Le patron de Meetic s’attaque au marché des lunettes sur Internet

Fin mars 2011, le PDG de Meetic (Marc Simoncini) vient de faire l’acquisition du site lentilles-moins-cheres.com et il projette d’investir 7,5 millions d’euros dans les lunettes. Le but du PDG de Meetic est de créer des produits d’optique moins chers à portée de tous.

Stratégie de Marc Simoncini pour attaquer le marché de l’optique

Le PDG de Meetic change de métier et se lance dans l’optique, il vient de prendre la direction du site lentilles-moins-cheres.com, les fondateurs restent présents, mais sont minoritaires. Cette nouvelle structure sera baptisée Sensee et Marc Simoncini en deviendra le PDG. Il va investir 7,5 millions d’ici l’été pour recréer un nouveau site et utiliser la base de clients existante de lentilles-moins-cheres.com.
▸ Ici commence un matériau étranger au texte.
(** The key of the header map a call writes, if it writes one. *)
Definition header_written (c : Call) : option string :=
  match c with
  | CallWithHeader key _ => Some (textproto.CanonicalMIMEHeaderKey key)
  | CallWithBasicAuth _ _ => Some "Authorization"
  | CallWithContentTypeJSON => Some "Content-Type"
  | CallWithJSONBody _ => Some "Content-Type"
  | _ => None
  end.

(** The local [fullURL] of [build]. *)
Definition fullURL (r : request) : string := baseURL r +:+ endpoint r.

Section terminal.
Context {env : Environment}.

Definition UserAgent : string := "go-billwerk/" +:+ Version.

(** [build] also writes the [User-Agent] into the header map of the builder,
    which the request then shares: the state of the builder after the call
    is returned with the result. *)
Definition build (r : request) : request * result http.Request :=
  let fullURL := fullURL r in
  match http_NewRequestWithContext (ctx r) (method r) fullURL (body r) with
  | Err err => (r, Err err)
  | Ok req =>
      let r := set_header r (http.Header_Set (header r) "User-Agent" UserAgent) in
      let req := http.with_Header req (header r) in
      let req := http.with_RawQuery req (url.Encode (params r)) in
      (r, Ok req)
  end.

Definition GET (r : request) : request * result http.Request :=
  build (set_method r http.MethodGet).

Definition POST (r : request) : request * result http.Request :=
  build (set_method r http.MethodPost).

Definition PUT (r : request) : request * result http.Request :=
  build (set_method r http.MethodPut).

Definition DELETE (r : request) : request * result http.Request :=
  build (set_method r http.MethodDelete).

End terminal.

End request.

(** ** Package [optimize]: the client ([optimize/billwerk.go]) *)

Module optimize.

(** The package-level variables. *)
Record Vars := mkVars { BaseURL : string }.

(** [var BaseURL = "https://api.reepay.com/v1"] *)
Definition init : Vars := {| BaseURL := "https://api.reepay.com/v1" |}.

(** An assignment [optimize.BaseURL = s]; the variable is exported. *)
Definition assign_BaseURL (s : string) (g : Vars) : Vars := {| BaseURL := s |}.

(** [type Billwerk struct] *)
Record Billwerk := mkBillwerk {
  apiKey : string;
  apiKeyB64 : string;
  httpClient : http.Client
}.

(** [type Option func(billwerk *Billwerk)] *)
Definition Option : Type := Billwerk → Billwerk.

Definition WithHTTPClient (client : http.Client) : Option :=
  λ billwerk, mkBillwerk (apiKey billwerk) (apiKeyB64 billwerk) client.

Definition New (apiKey : string) (opts : list Option) : Billwerk :=
  let b := {| apiKey := apiKey; apiKeyB64 := "";
              httpClient := {| http.Transport := None;
                               http.Timeout := 10 * time.Second |} |} in
  fold_left (λ b opt, opt b) opts b.

(** [newBillwerkRequest] reads the package variable [BaseURL]. *)
Definition newBillwerkRequest (g : Vars) (b : Billwerk)
    (ctx : option context.Context) : request.request :=
  request.WithHeader "Accept" "application/json; charset=utf-8"
    (request.WithBasicAuth (apiKey b) ""
      (request.WithBaseURL (BaseURL g) (request.New ctx))).

(** The zero value of [ErrorResponse]: [var errRes ErrorResponse]. *)
Definition zero_ErrorResponse : ErrorResponse :=
  mkErrorResponse 0 "" "" "" 0 "" "" "" "".

(** What a call of [Do] leaves behind: the error it returns ([None] is
    [nil]), the destination after the call, and what was done to the body
    of the response, in order. *)
Record Outcome (V : Type) := mkOutcome {
  returned : option error;
  destination : option V;
  body_ops : list http.BodyOp
}.
Arguments mkOutcome {V} _ _ _.
Arguments returned {V} _.
Arguments destination {V} _.
Arguments body_ops {V} _.

Section executor.
Context {env : Environment} {UE : Unmarshaler ErrorResponse}.
Lemma processManualData_single_value_witness :
  processManualData (jsonText "{'id': 7}") emptyState =
  Ok (mkState (Some [JObject {[ "id" := JNumber (Fin 7 0) ]}]) [] O []
              "Manual Input" false).
Proof.
  apply (processManualData_single_value (jsonText "{'id': 7}")
           (JObject {[ "id" := JNumber (Fin 7 0) ]}) emptyState).
  - vm_compute. reflexivity.
  - intros items. discriminate.
Defined.

(** ** Placeholders that the pattern language takes literally *)

Lemma parsePattern_plain_char (c : ascii) (s : string) (st : pstate) :
  isSyntaxChar c = false ->
  parsePattern (String c s) st = parsePattern s (pushTerm (RChar c) Atom st).
Proof.
  destruct c as [[] [] [] [] [] [] [] []]; intros H;
    first [ discriminate H | reflexivity ].
Qed.

Lemma parsePattern_escaped_brace (c : ascii) (s : string) (st : pstate) :
  isBrace c = true ->
  parsePattern (String "\" (String c s)) st =
  parsePattern s (pushTerm (RChar c) Atom st).
Proof.
  unfold isBrace. intros H. apply orb_prop in H.
  destruct H as [H|H]; apply Ascii.eqb_eq in H; subst c; reflexivity.
Qed.

Lemma parsePattern_safe (s : string) :
  allChars isPatternSafe s = true ->
  forall st, stack st = [] ->
    exists p, parsePattern (escapeBraces s) st = Ok p.
Proof.
  induction s as [|c s IH]; intros Hsafe st Hstack.
  - cbn [escapeBraces parsePattern]. rewrite Hstack. eauto.
  - cbn [allChars] in Hsafe. apply andb_prop in Hsafe as [Hc Hs].
    cbn [escapeBraces]. destruct (isBrace c) eqn:Hbrace.
    + rewrite parsePattern_escaped_brace by exact Hbrace.
      apply IH; [exact Hs|exact Hstack].
    + unfold isPatternSafe in Hc. rewrite Hbrace in Hc. cbn [orb] in Hc.
      rewrite parsePattern_plain_char by (destruct (isSyntaxChar c);
                                          [discriminate Hc|reflexivity]).
      apply IH; [exact Hs|exact Hstack].
Qed.

Lemma compile_safe (placeholder : string) :
  allChars isPatternSafe placeholder = true ->
  exists re, compile (escapeBraces placeholder) = Ok re.
Proof.
  intros H. unfold compile.
  destruct (parsePattern_safe placeholder H
              (mkPstate (mkFrame [] []) [] O NotQuantifiable) eq_refl)
    as [p ->].
  eexists. reflexivity.
Qed.

Lemma foldResult_safe (row : Row) (placeholders : list string) :
  Forall (fun p => allChars isPatternSafe p = true) placeholders ->
  forall acc, exists r,
    foldResult (substitutePlaceholder row) placeholders acc = Ok r.
Proof.
  induction 1 as [|p ps Hp _ IH]; intros acc; [eexists; reflexivity|].
  cbn [foldResult]. unfold substitutePlaceholder at 1.
  destruct (compile_safe p Hp) as [re ->]. cbn [bind]. apply IH.
Qed.

Lemma mapResult_total {A B : Type} (f : A -> result B) (l : list A) :
  (forall a, exists b, f a = Ok b) -> exists ys, mapResult f l = Ok ys.
Proof.
  intros Hf. induction l as [|a l [ys IH]]; [eexists; reflexivity|].
  cbn [mapResult]. destruct (Hf a) as [b ->]. rewrite IH. eexists. reflexivity.
Qed.

Lemma renderRow_safe (rowTemplate : string) (rows : JsonData) :
  Forall (fun p => allChars isPatternSafe p = true)
         (singleCurlyMatches rowTemplate) ->
  exists allRows, mapResult (renderRow rowTemplate) rows = Ok allRows.
Proof.
  intros Hsafe. apply mapResult_total. intros row. unfold renderRow.
  destruct (foldResult_safe row _ Hsafe rowTemplate) as [r ->].
  eexists. reflexivity.
Qed.

Lemma renderStatement_safe (template : string) (rows : JsonData) :
  Forall (fun p => allChars isPatternSafe p = true)
         (singleCurlyMatches template) ->
  exists statements,
    mapResult (renderStatement template) rows = Ok statements.
Proof.
  intros Hsafe. apply mapResult_total. intros row. unfold renderStatement.
  apply foldResult_safe. exact Hsafe.
Qed.

(** The placeholders of a part of a text lie within placeholders of the
    text. *)
Lemma scanSingle_app (u v : string) :
  forall opened, exists opened',
    scanSingle (u +:+ v) opened =
    (scanSingle u opened ++ scanSingle v opened')%list.
Proof.
  induction u as [|c u IH]; intros opened.
  - exists opened. destruct opened; reflexivity.
  - rewrite append_cons. cbn [scanSingle]. destruct opened as [run|].
    + destruct (Ascii.eqb c "}").
      * destruct (isEmpty run).
        -- apply IH.
        -- destruct (IH None) as [o' ->]. exists o'. reflexivity.
      * apply IH.
    + apply IH.
Qed.

Lemma scanSingle_covers (t : string) :
  forall inner outer,
    scanCovers inner outer ->
    Forall (fun p => allChars isPatternSafe p = true) (scanSingle t outer) ->
    Forall (fun p => allChars isPatternSafe p = true) (scanSingle t inner).
Proof.
  induction t as [|c t IH]; intros inner outer Hcov Hall; [constructor|].
  cbn [scanSingle] in *. destruct inner as [r1|], outer as [r2|];
    cbn [scanCovers] in Hcov; try contradiction.
  - destruct Hcov as [pre ->]. destruct (Ascii.eqb c "}").
    + destruct (isEmpty r1) eqn:H1.
      * apply (IH None None I).
        destruct (isEmpty (pre +:+ r1)); [exact Hall|].
        inversion Hall; assumption.
      * assert (isEmpty (pre +:+ r1) = false) as Hne.
        { destruct pre; [exact H1|reflexivity]. }
        rewrite Hne in Hall.
        inversion Hall as [|q qs Hq Hqs]; subst. constructor.
        -- rewrite !allChars_append in *.
           repeat match goal with
                  | H : _ && _ = true |- _ => apply andb_prop in H as [? ?]
                  end.
           repeat (apply andb_true_intro; split); assumption.
        -- apply (IH None None I Hqs).
    + apply (IH (Some (r1 +:+ str1 c)) (Some ((pre +:+ r1) +:+ str1 c)));
        [|exact Hall].
      exists pre. apply append_assoc.
  - destruct (Ascii.eqb c "}") eqn:Hclose.
    + assert (Ascii.eqb c "{" = false) as ->.
      { apply Ascii.eqb_eq in Hclose. subst c. reflexivity. }
      apply (IH None None I).
      destruct (isEmpty r2); [exact Hall|]. inversion Hall; assumption.
    + destruct (Ascii.eqb c "{").
      * apply (IH (Some EmptyString) (Some (r2 +:+ str1 c))); [|exact Hall].
        exists (r2 +:+ str1 c). symmetry. apply append_empty_r.
      * apply (IH None (Some (r2 +:+ str1 c)) I Hall).
  - destruct (Ascii.eqb c "{").
    + apply (IH (Some EmptyString) (Some EmptyString)); [|exact Hall].
      exists EmptyString. reflexivity.
    + apply (IH None None I Hall).
Qed.

Lemma placeholders_of_part (pre t post : string) :
  Forall (fun p => allChars isPatternSafe p = true)
         (singleCurlyMatches (pre +:+ t +:+ post)) ->
  Forall (fun p => allChars isPatternSafe p = true) (singleCurlyMatches t).
Proof.
  unfold singleCurlyMatches. intros H.
  destruct (scanSingle_app pre (t +:+ post) None) as [o Ho].
  rewrite Ho in H. apply Forall_app in H as [_ H].
  apply (scanSingle_covers _ None o I) in H.
  destruct (scanSingle_app t post None) as [o' Ho'].
  rewrite Ho' in H. apply Forall_app in H as [H _]. exact H.
Qed.

Lemma trimStart_suffix (s : string) :
  exists blank, s = blank +:+ trimStart s.
Proof.
  induction s as [|c s [blank IH]]; [exists EmptyString; reflexivity|].
  cbn [trimStart]. destruct (isWhiteSpace c).
  - exists (String c blank). rewrite append_cons, <- IH. reflexivity.
  - exists EmptyString. reflexivity.
Qed.

Lemma beforeLast_prefix (ch : ascii) (s : string) :
  forall t, beforeLast ch s = Some t -> exists post, s = t +:+ post.
Proof.
  induction s as [|c s IH]; intros t H; [discriminate H|].
  cbn [beforeLast] in H. destruct (beforeLast ch s) as [t'|].
  - injection H as <-. destruct (IH t' eq_refl) as [post ->].
    exists post. reflexivity.
  - destruct (Ascii.eqb c ch); [|discriminate H]. injection H as <-.
    exists (String c s). reflexivity.
Qed.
Marc Simoncini a pour stratégie de vendre des lunettes sur internet à un prix bien inférieur à celui pratiqué par les opticiens avec pignon sur rue. La société Sensee vendra des lunettes (verres + montures) à 39 euros. Prix inexistant dans la vente physique. Le but est de diviser par deux le budget lunettes des Français et permettre ainsi un renouvellement plus fréquent des lunettes. Au lieu de changer tous les 3 ans de lunettes, il sera possible de changer tous les ans.

Espérons que Mr Meetic n’a pas pris trop de retard, car le concept de vendre des lunettes à 40 euros existe déjà sur internet, le site européen Opticien24.fr propose toutes ses lunettes à 49 euros quelques soient les montures et les verres correcteurs, les 10 euros de moins feront peut être la différence. Il reste vrai que le marché de l’optique est un gros gâteau à partager avec ses 5,5 milliards d’euros en France.

Incertitude sur l’avenir de la vente de lunettes sur internet

Dernier rebondissement dans le monde de l’optique, le gouvernement tente de mettre un cadre un peu plus rigide à la vente de lentilles et lunettes sur internet. La nouvelle législation interdirait la vente de lunettes à forte correction sur internet. Ce qui est un réel frein au développement de la vente de lunettes et lentilles sur le net, sachant que les fortes corrections représentent 75 % du marché de l’optique.

Le gouvernement doit subir des pressions du côté des opticiens classiques, qui voient déjà leur chiffre d’affaire diminuer par magasin à cause d’une multiplication des boutiques d’optique et de site internet de vente en ligne.

Mais cette nouvelle loi devra passer devant la commission européenne, il est à parier que Bruxelles n’y sera pas favorable, cette dernière empêchant la libre circulation des services.